Activity: Would you please report how many lines of the listing contain "jittered"? Reply with that number only.

________

(* ===== verification/ProviderRetry.v ===== *)
(** * Provider retries ([mez-agent/src/scheduler/provider_retry.rs],
    [ProviderRetryPolicy] of [mez-agent/src/provider_error.rs])

    The retry budget and backoff, and the reducer that takes a turn from a
    failed provider call through recovery and a timer to the next call. *)

From S2P Require Import Prelude RustStr.
Local Open Scope Z_scope.

Inductive ProviderErrorRetryClass :=
| ContextLimit | OutputLimit | RetryableTransport | RetryableIncomplete | NonRetryable.
#[global] Instance ProviderErrorRetryClass_eq_dec : EqDecision ProviderErrorRetryClass.
Proof. solve_decision. Defined.

Record ProviderRetryPolicy := mkRetryPolicy {
  max_attempts : Z;
  unlimited : bool;
  initial_delay_ms : Z;
  max_delay_ms : Z }.

Definition DEFAULT_PROVIDER_RETRY_POLICY : ProviderRetryPolicy :=
  mkRetryPolicy 5 false 1000 (15 * 60 * 1000).

Definition is_retryable (c : ProviderErrorRetryClass) : bool :=
  match c with NonRetryable => false | _ => true end.

Definition should_retry (p : ProviderRetryPolicy) (recorded_attempts : Z)
    (c : ProviderErrorRetryClass) : bool :=
  is_retryable c
  && ((recorded_attempts <? max_attempts p)
      || (unlimited p && bool_decide (c = RetryableTransport))).

(** [2u64.saturating_pow(exponent)]. *)
Definition sat_pow2 (exponent : Z) : Z := Z.min u64_MAX (2 ^ exponent).

Definition exponential_delay (p : ProviderRetryPolicy) (attempt : Z) : Z :=
  let exponent := Z.min (sat_sub attempt 1) 10 in
  Z.min (sat_mul u64_MAX (initial_delay_ms p) (sat_pow2 exponent)) (max_delay_ms p).

Definition jittered (delay jitter_sample : Z) : Z :=
  let jitter_floor := delay / 2 in
  let jitter_span := sat_sub delay jitter_floor in
  sat_add u64_MAX jitter_floor (jitter_sample mod sat_add u64_MAX jitter_span 1).

Definition delay_ms (p : ProviderRetryPolicy) (attempt : Z) (advised jitter : option Z) : Z :=
  let exponential := exponential_delay p attempt in
  let local :=
    if exponential =? max_delay_ms p then exponential
    else match jitter with None => exponential | Some j => jittered exponential j end in
  Z.max local (Z.min (default 0 advised) (max_delay_ms p)).

Inductive ProviderRetryRecovery := RecoverNone | RecoverContextLimit | RecoverOutputLimit.
Definition from_retry_class (c : ProviderErrorRetryClass) : option ProviderRetryRecovery :=
  match c with
  | ContextLimit => Some RecoverContextLimit
  | OutputLimit => Some RecoverOutputLimit
  | RetryableTransport | RetryableIncomplete => Some RecoverNone
  | NonRetryable => None
  end.

Inductive ProviderRetryRecoveryResult := RecoveryReady | RecoveryFailed | RecoveryTurnUnavailable.
Inductive ProviderRetryDispatchResult := DispatchReady | DispatchTurnUnavailable.

Inductive ProviderRetryEvent :=
| FailureObserved (turn_id : string) (c : ProviderErrorRetryClass)
| FailureObservedWithTiming (turn_id : string) (c : ProviderErrorRetryClass)
    (advised_delay_ms : option Z) (jitter_sample : Z)
| RecoveryCompleted (turn_id : string) (attempt : Z) (result : ProviderRetryRecoveryResult)
| TimerElapsed (turn_id : string) (attempt : Z)
| DispatchCompleted (turn_id : string) (attempt : Z) (result : ProviderRetryDispatchResult)
| TurnSettled (turn_id : string).

Inductive ProviderRetryEffect :=
| Recover (turn_id : string) (recovery : ProviderRetryRecovery) (attempt max : Z) (unlimited : bool)
    (delay : Z)
| ScheduleTimer (turn_id : string) (attempt delay : Z)
| DispatchProvider (turn_id : string) (attempt : Z).

Inductive ProviderRetryTransition :=
| Effect (e : ProviderRetryEffect) | Applied | Terminal | Abandoned | Ignored.

Inductive ProviderRetryPhase := Recovering | TimerPending | Dispatching | Dispatched.
#[global] Instance ProviderRetryPhase_eq_dec : EqDecision ProviderRetryPhase.
Proof. solve_decision. Defined.

Record ProviderRetryState := mkRetryState {
  rs_attempt : Z;
  rs_provider_calls : Z;
  rs_incomplete_sequence : bool;
  rs_delay_ms : Z;
  rs_phase : ProviderRetryPhase }.

Record ProviderRetryScheduler := mkRetryScheduler {
  prs_policy : ProviderRetryPolicy;
  prs_turns : gmap string ProviderRetryState }.

Definition retry_new (p : ProviderRetryPolicy) : ProviderRetryScheduler := mkRetryScheduler p ∅.
Definition set_policy (p : ProviderRetryPolicy) (s : ProviderRetryScheduler) : ProviderRetryScheduler :=
  mkRetryScheduler p (prs_turns s).
Definition set_turns (m : gmap string ProviderRetryState) (s : ProviderRetryScheduler)
    : ProviderRetryScheduler := mkRetryScheduler (prs_policy s) m.
Definition remove_turn (t : string) (s : ProviderRetryScheduler) : ProviderRetryScheduler :=
  set_turns (delete t (prs_turns s)) s.
Definition set_phase (ph : ProviderRetryPhase) (st : ProviderRetryState) : ProviderRetryState :=
  mkRetryState (rs_attempt st) (rs_provider_calls st) (rs_incomplete_sequence st) (rs_delay_ms st) ph.
Definition enter_phase (t : string) (ph : ProviderRetryPhase) (s : ProviderRetryScheduler)
    : ProviderRetryScheduler := set_turns (alter (set_phase ph) t (prs_turns s)) s.

Definition retry_attempt (s : ProviderRetryScheduler) (t : string) : Z :=
  default 0 (rs_attempt <$> prs_turns s !! t).
Definition provider_calls (s : ProviderRetryScheduler) (t : string) : Z :=
  default 0 (rs_provider_calls <$> prs_turns s !! t).
Definition incomplete_sequence (s : ProviderRetryScheduler) (t : string) : bool :=
  default false (rs_incomplete_sequence <$> prs_turns s !! t).
Definition pending_timer (s : ProviderRetryScheduler) (t : string) : option (Z * Z) :=
  prs_turns s !! t ≫= fun st =>
  if bool_decide (rs_phase st = TimerPending) then Some (rs_attempt st, rs_delay_ms st) else None.

Definition record_invocation (t : string) (calls retries : Z) (s : ProviderRetryScheduler)
    : ProviderRetryScheduler :=
  let st := default (mkRetryState 0 0 false 0 Dispatched) (prs_turns s !! t) in
  set_turns (<[t := mkRetryState (sat_add u64_MAX (rs_attempt st) retries)
                      (sat_add u64_MAX (rs_provider_calls st) calls)
                      (rs_incomplete_sequence st || negb (retries =? 0))
                      (rs_delay_ms st) (rs_phase st)]> (prs_turns s)) s.

Definition state_matches (s : ProviderRetryScheduler) (t : string) (attempt : Z)
    (ph : ProviderRetryPhase) : bool :=
  match prs_turns s !! t with
  | Some st => (rs_attempt st =? attempt) && bool_decide (rs_phase st = ph)
  | None => false
  end.

Definition observe_failure (t : string) (c : ProviderErrorRetryClass) (advised jitter : option Z)
    (s : ProviderRetryScheduler) : ProviderRetryScheduler * ProviderRetryTransition :=
  if str_is_empty (trim t) then (s, Terminal)
  else
    match match prs_turns s !! t with
          | Some st => if bool_decide (rs_phase st = Dispatched) then Some (rs_attempt st) else None
          | None => Some 0
          end with
    | None => (s, Ignored)
    | Some recorded_attempts =>
        match from_retry_class c with
        | None => (remove_turn t s, Terminal)
        | Some recovery =>
            if negb (should_retry (prs_policy s) recorded_attempts c) then (remove_turn t s, Terminal)
            else
              let attempt := sat_add u64_MAX recorded_attempts 1 in
              let delay := delay_ms (prs_policy s) attempt advised jitter in
              (set_turns (<[t := mkRetryState attempt (provider_calls s t) (incomplete_sequence s t)
                                   delay Recovering]> (prs_turns s)) s,
               Effect (Recover t recovery attempt (max_attempts (prs_policy s))
                         (unlimited (prs_policy s)) delay))
        end
    end.

Definition complete_recovery (t : string) (attempt : Z) (r : ProviderRetryRecoveryResult)
    (s : ProviderRetryScheduler) : ProviderRetryScheduler * ProviderRetryTransition :=
  if negb (state_matches s t attempt Recovering) then (s, Ignored)
  else match r with
       | RecoveryReady =>
           match prs_turns s !! t with
           | None => (s, Ignored)
           | Some st => (enter_phase t TimerPending s, Effect (ScheduleTimer t attempt (rs_delay_ms st)))
           end
       | RecoveryFailed => (remove_turn t s, Terminal)
       | RecoveryTurnUnavailable => (remove_turn t s, Abandoned)
       end.

Definition observe_timer (t : string) (attempt : Z) (s : ProviderRetryScheduler)
    : ProviderRetryScheduler * ProviderRetryTransition :=
  if negb (state_matches s t attempt TimerPending) then (s, Ignored)
  else (enter_phase t Dispatching s, Effect (DispatchProvider t attempt)).

Definition complete_dispatch (t : string) (attempt : Z) (r : ProviderRetryDispatchResult)
    (s : ProviderRetryScheduler) : ProviderRetryScheduler * ProviderRetryTransition :=
  if negb (state_matches s t attempt Dispatching) then (s, Ignored)
  else match r with
       | DispatchReady => (enter_phase t Dispatched s, Applied)
       | DispatchTurnUnavailable => (remove_turn t s, Abandoned)
       end.

Definition apply_event (e : ProviderRetryEvent) (s : ProviderRetryScheduler)
    : ProviderRetryScheduler * ProviderRetryTransition :=
  match e with
  | FailureObserved t c => observe_failure t c None None s
  | FailureObservedWithTiming t c advised jitter => observe_failure t c advised (Some jitter) s
  | RecoveryCompleted t attempt r => complete_recovery t attempt r s
  | TimerElapsed t attempt => observe_timer t attempt s
  | DispatchCompleted t attempt r => complete_dispatch t attempt r s
  | TurnSettled t =>
      match prs_turns s !! t with
      | Some _ => (remove_turn t s, Applied)
      | None => (s, Ignored)
      end
  end.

________

Answer to this problem: 2